Celebrada em 31 de agosto, a data dedicada ao bacon destaca como a ciência modificou a barriga suína para entregar um produto que atende às novas exigências dos consumidores. No passado, a atividade concentrava esforços na produção de banha.
Contudo, a alteração nos hábitos alimentares da população exigiu uma completa reestruturação nas granjas, unindo o melhoramento genético para atingir o equilíbrio ideal entre carne e gordura.
Além da padronização, o trabalho genético busca reduzir a concentração de ácidos graxos saturados na gordura produzida. A diretriz contribui diretamente para a entrega de um alimento mais saudável à população, mantendo as características essenciais para o preparo culinário.
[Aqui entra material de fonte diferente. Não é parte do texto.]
(** A provisioner made for a CA that asks for client authentication
    has had its transport replaced, as the last thing [New] did, by
    the transport built from the certificate the CA signed for the
    provisioner's own name. *)
Theorem New_installs_transport (iss : StepIssuer) (password : bytes)
    (w : World) (p : Step) (q : Provisioner) (v : VersionResponse) :
  result_of (New iss password) w = (Some p, None) ->
  In (CallVersion q (Ok v)) (calls_of (New iss password) w) ->
  RequireClientAuthentication v = true ->
  exists csr pk token resp tr,
    In (CallCreateCertificateRequest (name p) (Ok (csr, pk)))
       (calls_of (New iss password) w) /\
    In (CallToken (provisioner p) (name p) [] (Ok token))
       (calls_of (New iss password) w) /\
    In (CallSign (provisioner p)
                 {| CsrPEM := csr; OTT := token;
                    NotBefore := TimeDuration_zero;
                    NotAfter := TimeDuration_zero |} (Ok resp))
       (calls_of (New iss password) w) /\
    In (CallTransport (provisioner p) resp pk (Ok tr))
       (calls_of (New iss password) w) /\
    last (calls_of (New iss password) w)
      = Some (CallSetTransport (provisioner p) tr).
Proof.
  run_New_cases iss password w; intros [= <-] Hin Hv;
    repeat (destruct Hin as [Hin|Hin]; try discriminate; try contradiction);
    inversion Hin; subst; simpl in Hv; try discriminate.
  exists csr, pk, token, resp, tr. simpl. repeat split; eauto 10.
Qed.

End BootstrapRuns.

(** ** The registry after many [Store]s *)
Section RegistryHistory.
Context `{Env}.

Lemma storeAll_snoc (stores : list (NamespacedName * option Step))
    (k : NamespacedName) (p : option Step) (c : gmap NamespacedName any) :
  storeAll (stores ++ [(k, p)]) c = Store k p (storeAll stores c).
Proof. unfold storeAll. now rewrite fold_left_app. Qed.

(** The last [Store] under a name is what [Load] finds, whatever was
    stored under that name before and whatever is stored under other
    names after. *)
Theorem Load_last_Store (n : NamespacedName) (p : option Step)
    (before later : list (NamespacedName * option Step))
    (c : gmap NamespacedName any) :
  ~ In n (map fst later) ->
  Load n (storeAll (before ++ (n, p) :: later) c) = (p, true).
Proof.
  intros Hn. unfold storeAll. rewrite fold_left_app. cbn [fold_left].
  fold (storeAll later (Store (n, p).1 (n, p).2 (fold_left
          (fun c kv => Store kv.1 kv.2 c) before c))).
  rewrite Load_storeAll_other by assumption.
  unfold Load, Store. cbn. now rewrite lookup_insert_eq.
Qed.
Empresas do setor lideram essa evolução no país por meio da pesquisa científica e da inteligência de dados. "Nosso programa de melhoramento passou a incorporar objetivos de seleção capazes de direcionar a conformação dos animais exatamente para as tendências de mercado", afirma a gerente de Genética Latam da Topigs Norsvin, Mariana Piatto Berton. "Avaliamos índices específicos, como as perdas por gotejamento e o índice de iodo, que nos permitem entregar alto rendimento", completa.
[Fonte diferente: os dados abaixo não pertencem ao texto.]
(** [Section (SectionRef &s) : sect(s), separateRelocSec(false)] *)
Definition Section1 (s : SectionRef) : SectionInfo :=
  {| sect := s; separateRelocSec := false; reloc := None |}.

(** [Section (SectionRef &s, SectionRef &r) : sect(s), separateRelocSec(true), reloc(r)] *)
Definition Section2 (s r : SectionRef) : SectionInfo :=
  {| sect := s; separateRelocSec := true; reloc := Some r |}.

(** The members of the struct, for the record of which ones a method reads. *)
Inductive Field : Type := F_sect | F_separateRelocSec | F_reloc.

#[global] Instance Field_eq_dec : EqDecision Field.
Proof. solve_decision. Defined.

(** A const method of [Section]: it reads members of [this] and returns a
    value; the second component lists the members it read, in order. *)
Definition Reads (A : Type) : Type := SectionInfo -> A * list Field.

Definition rd_ret {A} (a : A) : Reads A := fun _ => (a, []).
Definition rd_bind {A B} (m : Reads A) (k : A -> Reads B) : Reads B :=
  fun this => let (a, l1) := m this in
              let (b, l2) := k a this in (b, l1 ++ l2).
Definition this_sect : Reads SectionRef := fun this => (sect this, [F_sect]).
Definition this_separateRelocSec : Reads bool :=
  fun this => (separateRelocSec this, [F_separateRelocSec]).
Definition this_reloc : Reads (option SectionRef) :=
  fun this => (reloc this, [F_reloc]).

Declare Scope reads_scope.
Delimit Scope reads_scope with reads.
Notation "x <- m ;; k" := (rd_bind m (fun x => k))
  (at level 100, m at next level, right associativity) : reads_scope.

Module Section_.
Section Methods.
Variable obj : ObjectFile.
Local Open Scope reads_scope.
(** ** Unknown templates, and what a seed fixes *)

Section RegistryFacts.
Context {FL : PyFloat} {L : Library}.

(** C5.  For a name that is not registered, [get_template_schema] raises
    "Unknown template: <name>" and nothing more, while [generate] raises
    the same message followed by the list of the available names. *)
Theorem unknown_template_errors (name : string) :
  ~ In name list_templates ->
  get_template_schema name
  = Raise (ValueError ("Unknown template: " ++ name))
  /\ (forall self count w,
        generate self name count w
        = (w, Raise (ValueError
                       ("Unknown template: " ++ name
                          ++ ". Available: user, address, payment, product, "
                          ++ "order, api_response, login, employee")))).
Proof.
  intros Hname. apply (assoc_none_iff name TEMPLATES) in Hname.
  split.
  - unfold get_template_schema. rewrite Hname. reflexivity.
  - intros self count w. unfold generate. rewrite Hname. reflexivity.
Qed.

(** What one run of [cli.generate] prints for the schema [{"id": "uuid"}]
    and one record: the JSON object of the UUID the environment yields.
    The seed does not occur in it. *)
Lemma cli_uuid_output (locale : string) (seed : option Z) (compact : bool)
  (fk : Faker) (w : World) :
  faker_new locale = inr fk ->
  snd (cli_generate_json locale seed [("id", VStr "uuid")] 1 compact w)
  = Ok (JSONFormatter_format
          {| indent := if compact then 0 else 2; single_object := true |}
          [ [ ("id", VStr (obj_str (snd (uuid_uuid4 (os_env w))))) ] ]).
Proof.
  intros Hfk.
  unfold cli_generate_json, __init__, generate_from_schema, lift_pure,
    lift_result.
  rewrite Hfk. change (range 1) with [0].
  destruct seed as [s|]; cbn; unfold bind, lift_env; cbn;
    destruct (uuid_uuid4 (os_env w)) as [env o]; reflexivity.
Qed.

(** C1.  Two runs with the same seed, the same schema [{"id": "uuid"}] and the
    same count 1 print different JSON text as soon as the operating system
    hands [uuid.uuid4] different bytes in the two runs: the seed reaches the
    generators of [random] and of Faker, not the source of the [uuid]
    field. *)
Theorem seed_does_not_fix_uuid (locale : string) (seed : Z) (compact : bool)
  (fk : Faker) (w1 w2 : World) :
  faker_new locale = inr fk ->
  obj_str (snd (uuid_uuid4 (os_env w1)))
  <> obj_str (snd (uuid_uuid4 (os_env w2))) ->
  exists out1 out2,
    snd (cli_generate_json locale (Some seed) [("id", VStr "uuid")] 1 compact w1)
    = Ok out1
    /\ snd (cli_generate_json locale (Some seed) [("id", VStr "uuid")] 1
              compact w2)
       = Ok out2
    /\ out1 <> out2.
Proof.
  intros Hfk Hdiff.
  eexists. eexists.
  split; [exact (cli_uuid_output locale (Some seed) compact fk w1 Hfk)|].
  split; [exact (cli_uuid_output locale (Some seed) compact fk w2 Hfk)|].
  intros Heq. apply Hdiff.
  unfold JSONFormatter_format, json_dumps in Heq.
  cbn [single_object indent andb List.length Nat.eqb nth json_encode map
       join String.concat fst snd] in Heq.
  destruct compact; cbn [Z.to_nat Pos.to_nat Pos.iter_op Nat.mul Nat.add
                         spaces append] in Heq.
  - injection Heq as Heq. rewrite !str_app_assoc in Heq.
    exact (proj1 (json_body_inj _ _ _ _ Heq)).
  - injection Heq as Heq. rewrite !str_app_assoc in Heq.
    exact (proj1 (json_body_inj _ _ _ _ Heq)).
Qed.

End RegistryFacts.

(** ** The model of the libraries meets the contracts *)

Lemma ref_randint_inclusive : @randint_inclusive Ref.ref_float Ref.ref_library.
Proof.
  intros a b r Hab. cbn. unfold Ref.randint.
  destruct (Z.leb_spec a b) as [_|Hlt]; [|lia].
  exists (a + r mod (b - a + 1)). split; [reflexivity|].
  pose proof (Z.mod_pos_bound r (b - a + 1) ltac:(lia)). lia.
Qed.

Lemma ref_choice_member : @choice_member Ref.ref_float Ref.ref_library.
Proof.
  intros l r Hl. destruct l as [|x l]; [congruence|].
  cbn [random_choice Ref.ref_library Ref.choice snd].
  eexists. split; [reflexivity|].
  apply nth_In.
  pose proof (Z.mod_pos_bound r (Z.of_nat (List.length (x :: l)))
                ltac:(cbn [List.length]; lia)).
  lia.
Qed.

(** ** Instances on concrete inputs *)

Lemma seed_does_not_fix_uuid_witness :
  exists out1 out2,
    snd (cli_generate_json "en_US" (Some 42) Ref.uuid_schema 1 false
           (Ref.world 0)) = Ok out1
    /\ snd (cli_generate_json "en_US" (Some 42) Ref.uuid_schema 1 false
              (Ref.world 5)) = Ok out2
    /\ out1 <> out2.
Proof.
  apply (@seed_does_not_fix_uuid Ref.ref_float Ref.ref_library "en_US" 42
           false (fake Ref.gen) (Ref.world 0) (Ref.world 5)).
  - reflexivity.
  - vm_compute. discriminate.
Defined.

Lemma generate_from_schema_records_witness :
  dict_wf Ref.two_field_schema
  /\ 0 <= 2
  /\ exists w' records,
       generate_from_schema Ref.gen Ref.two_field_schema 2 (Ref.world 0)
       = (w', Ok records)
       /\ List.length records = 2%nat
       /\ Forall (fun record => dict_keys record = ["id"; "n"]) records.
Proof.
  assert (Hwf : dict_wf Ref.two_field_schema).
  { unfold dict_wf. cbn. repeat constructor; cbn; intuition discriminate. }
  assert (Hn : 0 <= 2) by lia.
  split; [exact Hwf|]. split; [exact Hn|].
  destruct (generate_from_schema_records Ref.gen Ref.two_field_schema 2
              (Ref.world 0) Hwf Hn) as [_ [_ [Hshape Htotal]]].
  destruct Htotal as [w' [records [Hrun Hlen]]].
  - intros k spec w Hin. cbn in Hin.
    destruct Hin as [[= <- <-]|[[= <- <-]|[]]].
    + cbn [_generate_field assoc _type_map String.eqb Ascii.eqb Bool.eqb].
      unfold bind, lift_env, ret. cbn [uuid_uuid4 Ref.ref_library].
      eexists. eexists. reflexivity.
    + cbn [_generate_field dict_get dict_lookup eq_str String.eqb Ascii.eqb
           Bool.eqb].
      unfold lift_random.
      cbn [random_randint Ref.ref_library Ref.randint Z.leb Z.compare].
      eexists. eexists. reflexivity.
  - exists w', records. split; [exact Hrun|]. split; [exact Hlen|].
    destruct (Hshape w' records Hrun) as [_ Hall].
    eapply Forall_impl; [|exact Hall]. cbn. intros record [Hk _]. exact Hk.
Defined.

(** The Field Resolver fails on the only field of [bad_schema], so the
    call returns no record sequence at all, let alone one of [count]
    records. *)
Lemma generate_from_schema_bad_spec :
  ~ (exists w' records,
       generate_from_schema Ref.gen Ref.bad_schema 1 (Ref.world 0)
       = (w', Ok records)
       /\ List.length records = Z.to_nat 1).
Proof.
  assert (H : generate_from_schema Ref.gen Ref.bad_schema 1 (Ref.world 0)
              = (Ref.world 0,
                 Raise (ValueError "Unknown field type: not_a_type")))
    by reflexivity.
  intros [w' [records [Hrun _]]]. rewrite H in Hrun. discriminate Hrun.
Qed.

Lemma first_failure_propagates_witness :
  generate_from_schema Ref.gen Ref.failing_schema 3 (Ref.world 0)
  = (Ref.world_after_draw,
     Raise (ValueError "Unknown field type: not_a_type")).
Proof.
  apply (first_failure_propagates Ref.gen Ref.failing_schema 3 (Ref.world 0)
           0 [ ("a", VDict [ ("type", VStr "integer") ]) ]
           [ ("c", VStr "uuid") ] "b" (VStr "not_a_type")
           (Ref.world 0) Ref.world_after_draw Ref.world_after_draw
           [] [ VInt 7 ]).
  - vm_compute. lia.
  - reflexivity.
  - reflexivity.
  - reflexivity.
  - reflexivity.
Defined.

Lemma unknown_template_errors_witness :
  ~ In "nope" (@list_templates Ref.ref_float)
  /\ @get_template_schema Ref.ref_float "nope"
     = Raise (ValueError "Unknown template: nope").
Proof.
  assert (Hname : ~ In "nope" (@list_templates Ref.ref_float)).
  { exact (proj1 (assoc_none_iff "nope" TEMPLATES) eq_refl). }
  split; [exact Hname|].
  exact (proj1 (@unknown_template_errors Ref.ref_float Ref.ref_library
                  "nope" Hname)).
Defined.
Fora das prateleiras dos supermercados, a tecnologia também otimizou a criação de suínos nas granjas. Linhagens modernas proporcionam melhor conversão alimentar, permitindo que os animais aproveitem os nutrientes da ração com alta eficiência. O avanço diminui o desperdício, reduz o impacto ambiental da atividade e preserva a margem de lucro dos produtores rurais.
"Unimos genética, eficiência e sustentabilidade para produzir mais, com qualidade superior e menor impacto ao meio-ambiente, atendendo de ponta a ponta as necessidades do produtor, da indústria e do consumidor", conclui Mariana.